В субботу 1 августа в Берлине состоялась крупная «антикоронавирусная демонстрация», участники которой требовали отмены правительственных мер по борьбе с инфекцией — в частности, обязательного ношения масок и соблюдения социальной дистанции. На акцию (организаторы которой заявили об 1,3 миллионе участников, правда, полиция насчитала около 20 тысяч) пришли самые разные люди, но среди них были и откровенные правые радикалы. Журналист и писатель Олаф Зундермайер, эксперт по экстремизму, отвечает на вопросы о том, как снова в немецком обществе было нарушено одно из главных послевоенных табу — не вставать в строй с ультраправыми, и что теперь с этим делать. Шесть вопросов и ответов — просто листайте.
1. На демонстрации знамена растаманов развевались рядом с имперскими военными флагами, которые обычно используют неонацисты. Кто же все-таки участвовал в этой демонстрации?
Главным организатором берлинской демонстрации выступил некий союз из Баден-Вюртемберга, именующий себя Querdenken 711. Эта организация представлена в разных городах, но главный ее центр расположен в Штутгарте. В нее входят в основном противники вакцинации, ковид-отрицатели, различные эзотерики из южной Германии. Несколько недель назад их демонстрации в Штутгарте собрали до 5 тысяч человек. Сейчас это уже целая сеть с городскими отделениями по всей Германии. В Берлине они впервые объединились с теми, кто поддерживает движение PEGIDA. А это различные правые радикалы, а также рейхсбюргеры, сторонники «Альтернативы для Германии» (АдГ), приехавшие в Берлин в основном из восточногерманских земель: Саксонии, Бранденбурга, Мекленбурга — Передней Померании. В общей сложности на демонстрацию вышло около 20 тысяч человек. Объединяет их то, что они не верят в пандемию и критикуют антикризисные меры немецкого правительства. Но большинство пришедших все-таки не являются ни правыми экстремистами, ни рейхсбюргерами.
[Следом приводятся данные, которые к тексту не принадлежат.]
(* ===== verification/HeapRoom.v ===== *)
(** * The heap with room to spare

    What [kmalloc] does when a free tile is large enough: no page is asked for,
    and a tile with room for several blocks keeps room for the others. The components that keep small records in the heap build on this. *)

From S2P Require Import Prelude Layout Heap HeapSpec.

Section Room.
Context {S : Type} `{PageSupplyLaws S}.
Implicit Types (w : heap_world S) (l : list tile) (u : list (Z * Z)) (size s p n : Z).

(** Taking [size] from a tile leaves room for [s] where there was room for
    both and the header between them. *)
Lemma room_after l1 l2 t size s :
  0 < s -> 0 <= size -> (exists y, y ∈ l1 ++ (t, true) :: l2 /\ fits (size + HEADER + s) y) ->
  exists y, y ∈ l1 ++ taken_tiles t size ++ l2 /\ fits s y.
Proof.
  intros Hs Hsz (y & Hin & Hf & Hle). apply elem_of_app in Hin as [Hin|Hin].
  { exists y. split; [set_solver|]. split; [done|]. unfold HEADER in *. lia. }
  apply elem_of_cons in Hin as [->|Hin].
  2:{ exists y. split; [set_solver|]. split; [done|]. unfold HEADER in *. lia. }
  cbn [fst snd] in Hle. exists (t - size - HEADER, true). split; [|split; [done|cbn; lia]].
  apply elem_of_app. right. apply elem_of_app. left. unfold taken_tiles.
  destruct (Z.leb_spec (t - size) HEADER); [unfold HEADER in *; lia|]. set_solver.
Qed.

(** [kmalloc] when a tile fits. *)
Lemma wp_kmalloc_room w u size fuel (Q : Z -> heap_world S -> Prop) :
  heap_holds w u -> 0 < size <= 2 ^ 32 - HEAP_ALIGNMENT -> has_room w (heap_align size) -> (1 < fuel)%nat ->
  (forall p n w' u', heap_holds w' u' -> granted w' size p n u u' -> same_extent w w' ->
     (forall s, 0 < s -> has_room w (heap_align size + HEADER + s) -> has_room w' s) -> Q p w') ->
  wp (kmalloc fuel size) Q w.
Proof.
  intros (l & Hok & Hc & Hu) Hsize (l0 & Hok0 & Hfit) Hfuel HQ. unfold kmalloc, HEAP_ALIGNMENT in *.
  rewrite <- (heap_ok_unique _ _ _ Hok Hok0) in Hfit. clear l0 Hok0.
  rewrite (proj2 (Z.eqb_neq size 0)) by lia.
  destruct (heap_align_spec size ltac:(lia)) as [[Hbig _]|(Hsm & Ha1 & Ha2 & Ha3 & Ha4)]; [lia|].
  rewrite (proj2 (Z.eqb_neq (heap_align size) 0)) by lia. set (asize := heap_align size) in *.
  apply wp_bind, (wp_find_free w l); [done| |].
  { intros Hno. rewrite Forall_forall in Hno. destruct Hfit as (t & Hin & Hf). by destruct (Hno t). }
  intros l1 s l2 El Hs _. pose proof Hok as Hok1. rewrite El in Hok1.
  destruct (tile_at _ _ _ _ _ Hok1) as (_ & _ & _ & Hge & _). destruct heap_bounds as [B _].
  apply wp_bind. destruct fuel as [|fuel]; [lia|]. unfold expand_until. cbn [loop].
  rewrite (proj2 (Z.eqb_neq (at_ l1) NULL)) by (unfold NULL; lia). cbn [negb].
  apply wp_bind, wp_ret, wp_ret.
  apply wp_bind_assoc, wp_bind, (wp_take_tile w l1 s asize l2); [done..|].
  intros w2 Hok2 Es. apply wp_bind, (wp_heap_validate _ _ _ Hok2), wp_ret.
  rewrite (payload_at _ _ _ _ _ Hok1).
  destruct (granted_intro _ _ _ _ _ Hok2 Hs) as (G1 & G2 & G3).
  apply (HQ _ (taken_size s asize) _ (used HEAP_START (l1 ++ taken_tiles s asize ++ l2))).
  - eexists. split; [exact Hok2|]. split; [apply coalesced_taken; congruence|done].
  - rewrite <- Hu, El. split; [exact G1|]. split; [lia|exact G3].
  - split; [exact Es|]. apply (same_end _ _ _ _ Hok1 Hok2).
    change ((s, true) :: l2) with ([(s, true)] ++ l2). apply span_middle, span_taken.
  - intros x Hx (l0 & Hok0 & Hf). rewrite <- (heap_ok_unique _ _ _ Hok Hok0), El in Hf.
    exists (l1 ++ taken_tiles s asize ++ l2). split; [exact Hok2|]. apply room_after; [done|lia|done].
Qed.

End Room.
Lemma ts_released kd d m f p :
  task_space kd d m -> good_frame f -> plain kd d m f -> mem_ok (with_pmm p m) ->
  page_released (f / PAGE_SIZE) (pmm_at m) p -> task_space kd d (with_pmm p m).
Proof.
  intros Ht Hg Hpl Hmem Hp. apply (task_space_keep kd d m); [done|by split|by split|done|done|apply (released_fail _ _ _ Hp)|].
  intros g Hgg Hf Hn. unfold m_free. change (pmm_of (m_pmm (with_pmm p m))) with p. rewrite (released_free _ _ _ Hp).
  apply orb_false_iff. split; [exact Hf|]. apply Z.eqb_neq. intros E. apply Hn. by rewrite (same_pages g f).
Qed.

(** Writing into a plain page. *)
Definition only_page_of f r r' : Prop := forall g, g mod PAGE_SIZE = 0 -> g <> f -> page_kept r r' g.

Lemma only_page_same kd d m f r :
  plain kd d m f -> space m kd -> space m d -> only_page_of f (m_ram m) r ->
  same_kernel kd m (with_ram r m) /\ same_kernel d m (with_ram r m).
Proof.
  intros [H1 H2] Hk Hd Ho. split; (eapply (only_pages_kernel _ f f); [by intros g Hg Hn _; apply Ho|done|..]);
    try apply H1; try apply H2; intros j Hj Hp; split; by (apply H1 || apply H2).
Qed.

Lemma ts_written kd d m f r :
  task_space kd d m -> plain kd d m f -> only_page_of f (m_ram m) r -> task_space kd d (with_ram r m).
Proof.
  intros Ht Hpl Ho. destruct (only_page_same kd d m f r) as [Hk Hd]; [done|apply Ht|apply Ht|done|].
  apply (task_space_keep kd d m); try done. apply Ht.
Qed.
Lemma wp_remove_node w v v' h l1 x l2 (Q : unit -> tasks -> Prop) :
  holds (t_sched w) v -> entry_of v h = Some (l1 ++ x :: l2) -> entry_of v' h = Some (l1 ++ l2) ->
  (forall h', h' <> h -> entry_of v' h' = entry_of v h') ->
  (forall n, holds (t_sched (set_nodes n w)) v' -> Q tt (set_nodes n w)) ->
  wp (list_op (list_remove (Some x))) Q w.
Proof.
  intros Hh E E' Hrest HQ. destruct (h_lists _ _ Hh) as (F & Hl & HF).
  apply wp_list_op, (wp_fam_remove _ F h l1 x l2); [done|by rewrite HF|].
  intros n Hn _. by eapply HQ, holds_relisted.
Qed.

Lemma wp_empty_list w v h xs (Q : bool -> tasks -> Prop) :
  holds (t_sched w) v -> entry_of v h = Some xs -> Q (bool_decide (xs = [])) w ->
  wp (list_op (list_empty (Some h))) Q w.
Proof.
  intros Hh E HQ. destruct (h_lists _ _ Hh) as (F & Hl & HF).
  apply wp_list_op, (wp_fam_empty _ F h xs); [done|by rewrite HF|]. by rewrite set_nodes_id.
Qed.

Lemma wp_front_node w v h x xs (Q : option node -> tasks -> Prop) :
  holds (t_sched w) v -> entry_of v h = Some (x :: xs) -> Q (Some x) w ->
  wp (list_op (list_front (Some h))) Q w.
Proof.
  intros Hh E HQ. destruct (h_lists _ _ Hh) as (F & Hl & HF).
  apply wp_list_op, (wp_fam_front _ F h x xs); [done|by rewrite HF|]. by rewrite set_nodes_id.
Qed.

Lemma wp_next_node_in w v h l1 x l2 (Q : option node -> tasks -> Prop) :
  holds (t_sched w) v -> entry_of v h = Some (l1 ++ x :: l2) -> Q (head (l2 ++ [h])) w ->
  wp (list_op (list_next (Some x))) Q w.
Proof.
  intros Hh E HQ. destruct (h_lists _ _ Hh) as (F & Hl & HF).
  apply wp_list_op, (wp_fam_next _ F h l1 x l2); [done|by rewrite HF|]. by rewrite set_nodes_id.
Qed.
2. Очевидно, демонстрантов совершенно не смущал тот факт, что они маршируют по Берлину вместе с правыми радикалами. Почему?
Прежде всего необходимо совершенно четко отметить, что большинство людей, принявших участие в этой демонстрации, определенно понимали, кто идет с ними рядом, но действительно не видели в этом проблемы. У них есть общая цель, а проблематика правого экстремизма не в центре их внимания. Общая цель состоит в том, чтобы свергнуть этот «режим короны», выразить свое недовольство мерами, которые предпринимаются в борьбе с коронавирусом, и сомнения по поводу пандемии в целом. А то, что они идут в одном ряду с теми, кто отрицает Холокост, с правыми экстремистами, с рейхсбюргерами, — это их не смущает. Следующий сбор этого союза намечен на субботу в Штутгарте, и до сих пор ничто не предвещает какого-либо их размежевания с правыми радикалами.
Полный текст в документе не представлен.